I've been really unhappy about my job for quite some time now. And because I was pregnant and then not pregnant anymore but not in a mental state to deal with people, I pretty much stopped accepting new work. There's more to it, obviously, but that's the bottom line really. The other difficulties I could have gotten around if I really wanted to. So I haven't had any new work for months. And even though it was a good thing mentally because it allowed me to heal and start feeling more like myself again, I'm starting to run out of money and have to start earning a living again. However, the thought of going back to the same old thing makes me cringe.
For a while now I've been trying to come up with an alternative. It's been difficult because, even though I love doing lots of different things, I doubt anyone will pay me to do them.
I finally settled on something a few weeks back. Basically I want to turn my many hobbies into a business. It may fail but it may work and I'll never know until I try.

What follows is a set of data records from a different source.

Definition case_get_user : run tool_result :=
  response ← await (searchUsers (Object [("query", OfArguments (arg "email" args));
                                         ("includeActive", Flag true);
                                         ("maxResults", Number 1)]));
  none ← now (if negb (jtruthy response) then Ok true
              else let* length := jget "length" response in Ok (is_zero length));
  if (none : bool) then
    mret (mkToolResult (Plain ("No user found with email: " ++ ToString (arg "email" args))) true)
  else
    user ← now (jfirst response);
    accountId ← now (jget "accountId" user);
    displayName ← now (jget "displayName" user);
    emailAddress ← now (jget "emailAddress" user);
    mret (success (Object [("accountId", OfJira accountId);
                           ("displayName", OfJira displayName);
                           ("emailAddress", OfJira emailAddress)])).

Definition case_read_issue : run tool_result :=
  issue ← await (getIssue (arg "issueKey" args) (requested_fields args));
  mret (success (OfJira issue)).

(** [args.components?.map((name) => ({ name }))] *)
Definition components_of (components : value) : result data :=
  match components with
  | VUndefined | VNull => Ok (OfArguments VUndefined)
  | VArr names => Ok (Items (map (fun name => Object [("name", OfArguments name)]) names))
  | _ => Throw TypeError
  end.

Definition case_create_issue : run tool_result :=
  let projectKey := coalesce (arg "projectKey" args) (VStr DEFAULT_PROJECT_KEY) in
  let assignee := coalesce (arg "assignee" args) (VStr DEFAULT_MANAGER_EMAIL) in
  description ← now (if truthy (arg "description" args)
                     then let* doc := convertToADF_of (arg "description" args) in
                          Ok (OfArguments doc)
                     else Ok (OfArguments VUndefined));
  components ← now (components_of (arg "components" args));
  response ← await (addNewIssue
    (Object [("fields",
      Object [("project", Object [("key", OfArguments projectKey)]);
              ("summary", OfArguments (arg "summary" args));
              ("issuetype", Object [("name", OfArguments (arg "issueType" args))]);
              ("description", description);
              ("assignee", Object [("accountId", OfArguments assignee)]);
              ("labels", OfArguments (arg "labels" args));
              ("components", components);
              ("priority", if truthy (arg "priority" args)
                           then Object [("name", OfArguments (arg "priority" args))]
                           else OfArguments VUndefined);
              ("parent", if truthy (arg "parent" args)
                         then Object [("key", OfArguments (arg "parent" args))]
                         else OfArguments VUndefined)])]));
  id ← now (jget "id" response);
  key ← now (jget "key" response);
  mret (success
          (Object [("message", Text "Issue created successfully");
                   ("issue",
                    Object [("id", OfJira id); ("key", OfJira key);
                            ("url", Text ("https://" ++ JIRA_HOST ++ "/browse/"
                                          ++ ToString (to_value key)))])])).

Definition case_delete_issue : run tool_result :=
  _ ← await (deleteIssue (arg "issueKey" args));
  mret (success (Object [("message", Text "Issue deleted successfully");
                         ("issueKey", OfArguments (arg "issueKey" args))])).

I just came to the conclusion that even though the stuff I like to do won't save the whales or end world hunger it's still a skill and it seems wasteful not to try and do something with it. I started to fear that I would wake up one day, 70 years old, looking at my arthritic hands, cursing a life spent at the computer and deeply regretting never doing anything I might actually enjoy. So I started doing some drawings and ended up with some cute animals I can make dolls out of. I've also been doing greeting cards and plan on making some handmade jewelry if I get around to it. Right now I'm starting small and taking it one day at a time and one piece at a time.
I did a really cute bunny today. I started with a monkey and then moved on to bear, penguin, cat...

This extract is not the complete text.